Después de 26 años de vida y con más de 6,5 millones de unidades vendidas en todo el planeta, si bien es verdad que apenas un 5% de ellas en Europa, el Subaru Outback es uno de esos coches que pueden presumir de que solo con su nombre ya identifica un concepto. Y ese concepto nació de la necesidad de ofrecer una variante más versátil del Legacy, cuya carrocería familiar adoptó el apellido Outback y que se ha valido de su legendaria fiabilidad para ser un vehículo muy demandado por familias de todo el planeta para disfrutar de su tiempo de ocio.

Ahora la marca japonesa presenta la sexta generación haciendo hincapié en su carácter SUV, un atributo que se le queda pequeño vistas sus capacidades Offroad, que superan las del 99% de los SUV que pueblan las carreteras hoy en día, ya que Subaru se mantiene fiel a su tracción 4x4 Symmetrical AWD y a su motor bóxer y ha dotado al Outback de 21cm de altura libre al suelo y de mejores cotas camperas para que sus conductores puedan abandonar el asfalto con total garantía y enfrentarse a si a pistas de lo más ambiciosas.

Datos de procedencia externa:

(* ===== verification/_CoqProject ===== *)
-Q . S2P
Prelude.v
Bytes.v
Kp2.v
Kp2Http.v
Device.v
KixTypes.v
Layout.v
Arena.v
ArenaCodec.v
ArenaLog.v
ArenaInv.v
ArenaOps.v
ArenaOpen.v
ArenaCrash.v
ArenaExamples.v
ChunkMedia.v
ChunkMediaGeo.v
ChunkMediaIO.v
ChunkMediaState.v
ChunkMediaRebuild.v
ChunkMediaExamples.v
WorkQueue.v
Engine.v
EngineProps.v
EngineExamples.v
Kst.v
KstPack.v
KstIndex.v
KstInv.v
KstOps.v
KstPackProps.v
KstBoot.v
KstWire.v
KstExamples.v
Fdb.v
KmsKeys.v
KmsValues.v
KmsStore.v
KmsViews.v
KmsEffects.v
Sorts.v
KmsReap.v
KmsInv.v
KmsKeep.v
KmsAlloc.v
KmsSystem.v
KmsSteps.v
KmsProtocol.v
KmsSafety.v
KmsScan.v
KmsReaper.v
KmsFences.v
KmsBatch.v
KmsObjects.v
KmsConcrete.v
KmsExamples.v
Placement.v
PlacementProps.v
Gf256.v
Kee.v
KeeLaws.v
KeeMatrix.v
KeeProps.v
KeeIsaL.v
KeeRestore.v
KeeCode.v
KeeExamples.v
Kas.v
KasPlan.v
KasReserve.v
KasOps.v
KasStore.v
KasService.v
KasTables.v
KasPersist.v
KasLocked.v
KasLease.v
KasCluster.v
KasProps.v
KasExamples.v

El X-Mode tiene mucho que ver ya que garantiza la máxima tracción en las situaciones más comprometidas con sus dos modos de funcionamiento, el Snow Dirt y el Deep Snow Mud. Ambos programas modifican y adaptan tanto la entrega de par motor que llega a las ruedas como la gestión activa del control de tracción para optimizar el avance en las situaciones más complicadas de circulación. Además, activa el control de descensos de forma automática, como una funcionalidad añadida al programa de barro, cuando el coche detecta una pendiente pronunciada.

Su nueva imagen mucho más campera se acompaña de un crecimiento de 5cm de su longitud, lo que se traduce en un mejorado espacio interior, que ya era bueno. El maletero ofrece unos fantásticos 560 litros con las 5 plazas en uso, una medida que puede llegar a los 1.750 si abatimos la fila trasera. Todo ello es fruto del uso de la nueva plataforma global de Subaru por primera vez en el Outback, lo que permite hasta un 40% más de rigidez y un rodar con mejor calidad percibida al volante.

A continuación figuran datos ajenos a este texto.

Lemma decode_write_request_spec body es :
  len body < 2 ^ 64 →
  decode_write_request body = Ok es ↔ write_pack_wf es ∧ encode_write_request es = Ok body.
Proof.
  intros Hb. split.
  - intros H. eapply decode_packed_sound in H as [Hwf ->].
    + split; [done|]. by apply encode_write_request_eq.
    + done.
    + apply encode_write_entry_len.
    + by apply write_entry_sound.
    + done.
    + done.
  - intros [Hwf H]. rewrite encode_write_request_eq in H by done. injection H as H.
    eapply decode_packed_complete; [done|apply encode_write_entry_len|by apply write_entry_complete|done|done|done].
Qed.

(** C25: the packed write decoder is the exact inverse of the encoder.  A received body
    decodes to a list of entries if and only if the entries fit the wire widths and the
    encoder produces that very body from them: no other byte string is accepted, and no
    field is lost or reinterpreted. *)
Theorem decode_write_request_iff body es :
  len body < 2 ^ 64 →
  decode_write_request body = Ok es ↔ write_pack_wf es ∧ encode_write_request es = Ok body.
Proof. apply decode_write_request_spec. Qed.

Definition example_write_entries : list PackedWriteEntry :=
  [mkPackedWriteEntry (replicate 32 x11) 7 3 (mkWriteIdentity 1 2 0 5) (bstr "alpha");
   mkPackedWriteEntry (replicate 32 x22) GRANULE_ALLOCATE 4 (mkWriteIdentity 1 2 1 6) []].

Definition example_write_body : list byte :=
  default [] (result_ok (encode_write_request example_write_entries)).

Lemma decode_write_request_iff_witness :
  len example_write_body < 2 ^ 64 ∧
  decode_write_request example_write_body = Ok example_write_entries.
Proof.
  split; [by vm_compute|]. apply decode_write_request_iff; [by vm_compute|].
  split; [|by vm_compute]. unfold packed_wf. split_and!; [done| |by vm_compute|by vm_compute].
  repeat constructor; by vm_compute.
Defined.

(** The prefix a client streams first is the leading part of the whole request:
    descriptor header, then the payload runs in entry order, and the total length is
    the one [encoded_write_request_len] predicts. *)
Lemma encode_write_request_segments es out :
  encode_write_request es = Ok out → write_pack_wf es →
  ∃ header, encode_write_request_header es = Ok header ∧
    out = header ++ concat (we_payload <$> es) ∧
    len header = COMMON_HEADER_BYTES + len es * WRITE_ENTRY_BYTES ∧
    encoded_write_request_len (len es) (sum_len (we_payload <$> es)) = Ok (len out).
Proof.
  intros H Hwf. pose proof (encode_write_request_header_eq _ Hwf) as Hh.
  unfold encode_write_request in H. rewrite Hh in H.
  apply result_bind_Ok in H as (n & Hn & H). rewrite result_bind_eq in H.
  apply Ok_inj in H as <-. eexists. split; [exact Hh|]. split; [done|].
  destruct Hwf as (_ & Hes & _). pose proof (enc_concat_len _ _ _ encode_write_entry_len es Hes).
  pose proof (header_len MAGIC_WRITE 0 (len es) (sum_len (we_payload <$> es))
    (len es * WRITE_ENTRY_BYTES) ltac:(done)) as Hhl.
  unfold encode_common_header, COMMON_HEADER_BYTES. rewrite !length_app.
  split; [lia|]. rewrite Hn. unfold encoded_write_request_len, COMMON_HEADER_BYTES in Hn.
  inv_ok. apply (f_equal Ok). unfold sum_len in *. lia.
Qed.

Lemma sum_len_ge (m : Z) (l : list (list byte)) :
  Forall (fun p => m ≤ len p) l → len l * m ≤ sum_len l.
Proof.
  induction 1 as [|p l Hp _ IH]; [unfold sum_len; cbn; lia|].
  rewrite sum_len_cons. cbn [length]. lia.
Qed.

(** a body ceiling computed with [max_encoded_write_request_bytes] from a minimum
    payload size admits every request whose payloads are at least that large: the
    server's limit never refuses a request the client may legally pack. *)
Theorem max_encoded_write_request_bytes_enough min_payload ceiling es out :
  0 < min_payload → max_encoded_write_request_bytes min_payload = Ok ceiling →
  Forall (fun e => min_payload ≤ len (we_payload e)) es →
  encode_write_request es = Ok out → write_pack_wf es → len out ≤ ceiling.
Proof.
  intros Hmin Hc Hes Hout Hwf. rewrite encode_write_request_eq in Hout by done.
  injection Hout as <-. destruct Hwf as (_ & Hwf & _ & Hp).
  pose proof (enc_concat_len _ _ _ encode_write_entry_len es Hwf).
  pose proof (sum_len_ge min_payload (we_payload <$> es) ltac:(by apply Forall_fmap)) as Hge.
  rewrite length_fmap in Hge.
  unfold max_encoded_write_request_bytes, encoded_write_request_len in Hc.
  destruct (Z.eqb_spec min_payload 0); [lia|]. inv_ok.
  pose proof (header_len MAGIC_WRITE 0 (len es) (sum_len (we_payload <$> es))
    (len es * WRITE_ENTRY_BYTES) ltac:(done)).
  unfold packed_bytes, encode_common_header, COMMON_HEADER_BYTES. rewrite !length_app.
  enough (len es ≤ div_ceil MAX_PACK_PAYLOAD_BYTES min_payload) as Hn
    by (unfold sum_len, WRITE_ENTRY_BYTES in *; lia).
  unfold div_ceil. apply Z.div_le_lower_bound; lia.
Qed.

Lemma max_encoded_write_request_bytes_enough_witness :
  len (default [] (result_ok (encode_write_request (take 1 example_write_entries)))) ≤
  default 0 (result_ok (max_encoded_write_request_bytes 5)).
Proof.
  apply (max_encoded_write_request_bytes_enough 5 _ (take 1 example_write_entries));
    [lia|by vm_compute| |by vm_compute|].
  - repeat constructor; by vm_compute.
  - unfold packed_wf. split_and!; [done| |by vm_compute|by vm_compute].
    repeat constructor; by vm_compute.
Defined.

(** ** Read responses, write replies, read queries *)

(** A location a message can carry: the kind is not [KindNone], which stands for the
    absent location. *)
Definition location_wf (l : PackedLocation) : Prop :=
  pl_location_kind l ≠ KindNone ∧ is_u16 (pl_drive_id l) ∧ is_u64 (pl_physical_offset l) ∧
  is_u32 (pl_logical_length l) ∧ is_u32 (pl_stored_length l) ∧ is_u32 (pl_generation l) ∧
  is_u32 (pl_checksum l) ∧ is_u64 (pl_slot_index l).

Definition location_opt_wf (l : option PackedLocation) : Prop :=
  match l with
  | Some l => location_wf l
  | None => True
  end.

Definition location_slot (l : option PackedLocation) (none_slot : Z) : Z :=
  match l with
  | Some l => pl_slot_index l
  | None => none_slot
  end.

Lemma length_encode_location l s : length (encode_location l s) = 38%nat.
Proof. by destruct l. Qed.
#[export] Hint Rewrite length_encode_location : len.

Lemma decode_location_complete body base l none_slot :
  len body < 2 ^ 64 → 0 ≤ base → location_opt_wf l → is_u64 none_slot →
  slice (base + 34) 38 body = Some (encode_location l none_slot) →
  decode_location body base = Ok (l, location_slot l none_slot).
Proof.
  intros Hb H0 Hwf Hn Hs. revert Hs.
  change 38 with (2 + (2 + (2 + (8 + (4 + (4 + (4 + (4 + 8)))))))).
  unfold decode_location, encode_location.
  destruct l as [l|]; split_fields; intros (? & ? & ? & ? & ? & ? & ? & ? & ?).
  - destruct Hwf as (Hk & ? & ? & ? & ? & ? & ? & ?).
    assert (from_u16 (kind_code (pl_location_kind l)) = Ok (pl_location_kind l)) as Hfrom
      by by destruct (pl_location_kind l).
    assert (is_u16 (kind_code (pl_location_kind l))) by by destruct (pl_location_kind l).
    assert (is_u16 0) by done.
    read_fields. rewrite Hfrom, result_bind_eq. read_fields. cbn [Z.eqb negb]. read_fields.
    rewrite bool_decide_eq_false_2 by done. by destruct l.
  - assert (is_u16 0) by done. assert (is_u32 0) by done. assert (is_u64 0) by done.
    assert (is_u16 (kind_code KindNone)) by done.
    read_fields. cbn [from_u16 kind_code Z.eqb]. rewrite result_bind_eq. read_fields.
    cbn [Z.eqb negb]. read_fields. done.
Qed.

Definition read_entry_wf (e : PackedReadEntry) : Prop :=
  chunk_id_wf (re_chunk_id e) ∧ is_u16 (re_status_code e) ∧
  location_opt_wf (re_location e) ∧ is_u32 (len (re_payload e)).

Lemma encode_read_entry_len e : read_entry_wf e → len (encode_read_entry e) = READ_ENTRY_BYTES.
Proof.
  intros (Hc & _). unfold chunk_id_wf, encode_read_entry, READ_ENTRY_BYTES in *.
  autorewrite with len. lia.
Qed.

Lemma read_entry_complete body :
  len body < 2 ^ 64 →
  entry_complete body READ_ENTRY_BYTES encode_read_entry re_payload read_entry_wf
    (decode_read_entry body).
Proof.
  intros Hb index cursor e Hi Hc (Hid & ? & Hloc & ?) Hs Hp.
  pose proof (slice_cursor_bound _ _ _ _ Hb Hp) as Hcb. unfold chunk_id_wf in Hid.
  unfold decode_read_entry. set (base := COMMON_HEADER_BYTES + index * READ_ENTRY_BYTES) in *.
  assert (0 ≤ base) by (subst base; unfold COMMON_HEADER_BYTES, READ_ENTRY_BYTES; lia).
  revert Hs. change READ_ENTRY_BYTES with (32 + (2 + (38 + (4 + 4)))).
  unfold encode_read_entry. rewrite wrap_small by done. split_fields. intros (? & ? & Hl & ? & ?).
  assert (is_u32 0) by done.
  read_fields. rewrite (decode_location_complete _ _ _ 0 Hb ltac:(done) Hloc ltac:(done) Hl).
  rewrite result_bind_eq. read_fields. cbn [Z.eqb negb]. rewrite checked_add_ok by lia.
  cbn [ok_or]. rewrite result_bind_eq, Hp. cbn [ok_or]. rewrite result_bind_eq. by destruct e.
Qed.

Abbreviation read_pack_wf := (packed_wf READ_ENTRY_BYTES re_payload read_entry_wf).

Lemma read_response_roundtrip es :
  read_pack_wf es →
  ∃ body, encode_read_response es = Ok body ∧ decode_read_response body = Ok es.
Proof.
  intros Hwf.
  exists (packed_bytes READ_ENTRY_BYTES encode_read_entry re_payload MAGIC_READ es). split.
  - destruct Hwf as (Hne & _ & HK & Hp). pose proof (sum_len_nonneg (re_payload <$> es)).
    unfold encode_read_response. rewrite bool_decide_eq_false_2 by done.
    assert (body_too_large (sum_len (re_payload <$> es)) = Ok tt) as -> by by apply body_too_large_Ok.
    unfold MAX_PACK_PAYLOAD_BYTES, READ_ENTRY_BYTES in *.
    rewrite result_bind_eq, checked_mul_ok by lia. cbn [ok_or]. rewrite result_bind_eq.
    rewrite !wrap_small by (unfold fits; lia). done.
  - eapply decode_packed_complete;
      [done|apply encode_read_entry_len|apply read_entry_complete|done|done|done].
    by eapply packed_body_small; [|apply encode_read_entry_len|..].
Qed.

(** every packed read response a target can build is read back by the client entry
    for entry: status, location (or its absence) and payload bytes. *)
Theorem decode_encode_read_response es :
  read_pack_wf es →
  ∃ body, encode_read_response es = Ok body ∧ decode_read_response body = Ok es.
Proof. apply read_response_roundtrip. Qed.

Lemma decode_encode_read_response_witness :
  let es := [mkPackedReadEntry (replicate 32 x11) 206
               (Some (mkPackedLocation 1 KindExtent 4096 5 5 3 77 9)) (bstr "alpha");
             mkPackedReadEntry (replicate 32 x22) 404 None []] in
  ∃ body, encode_read_response es = Ok body ∧ decode_read_response body = Ok es.
Proof.
  apply decode_encode_read_response.
  unfold packed_wf. split_and!; [done| |by vm_compute|by vm_compute].
  repeat constructor; by vm_compute.
Defined.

Mecánicamente la novedad llega de mano del nuevo motor bóxer de 2.5litros y 170CV que aumenta un 7% su par disponible para llegar a los 250Nm. Asociado al nuevo cambio automático de 8 velocidades, que a pesar de ser un CVT a mejorado su tacto con marchas simuladas, el conjunto se muestra un 12% más silencioso y sin ser un prodigio de fuerza ni de eficiencia permite un agradable uso familiar del Outback, sin duda un conjunto más pensado para los mercados de EE.UU y ultramar que tiene sus limitaciones en las reviradas carreteras de Europa.

Muy interesante para el Viejo Continente y especialmente para nuestro mercado es la versión que puede funcionar con GLP, gracias a lo cual consigue la etiqueta ECO de la DGT, añade un depósito tórico de 37kg de gas y permite al Outback ofrecer 1.200km de autonomía y una mayor eficiencia de uso, razón por la cual ha copado en España el 75% de las ventas en la generación saliente. Es una lástima que el plan Moves III solo contemple este combustible para los industriales a la hora de darle ayudas, pues es una solución que cuesta 2.000 euros y que tendría en este programa el respaldo perfecto.

Un punto en el que Subaru no escatima es en seguridad, y su sistema All Around Safety se apoya en la última versión del Eye Sight, la 4.0, para ofrecer 5 novedades y 2 funciones mejoradas en un conjunto de ayudas a la conducción que suman hasta una docena de asistentes. Ello permite al Outback obtener las cinco estrellas de seguridad en todas las pruebas que se realizan a nivel global, tanto en Europa, como en Estados Unidos y Japón.

El interior del Subaru Outback 2021 se presenta muy mejorado con la nueva pantalla de 11,6 pulgadas tipo smartphone que cuenta con conectividad total, y la calidad percibida es muy buena a pesar del elegante diseño nipón. Todo ello lo ofrece Subaru con dos acabados de lo más completos en equipamiento desde 39.500 ó 350 euros al mes, un coste muy racional que casa a la perfección con el concepto de vehículo y que supone de nuevo una de las compras más inteligentes de su segmento.

Nosotros ya hemos podido ponernos tras el volante del nuevo Outback en una primera toma de contacto en la que hemos combinado uso en carretera, autovía e incluso unos pinitos en el circuito de Motocross de Valdemorillo, en Madrid, y la satisfacción ha sido plena siempre y cuando no exijamos virguerías a nivel de comportamiento deportivo, pues el conjunto motor-cambio pide un uso comedido. El compromiso dinámico de chasis y suspensiones sí está perfectamente afinado.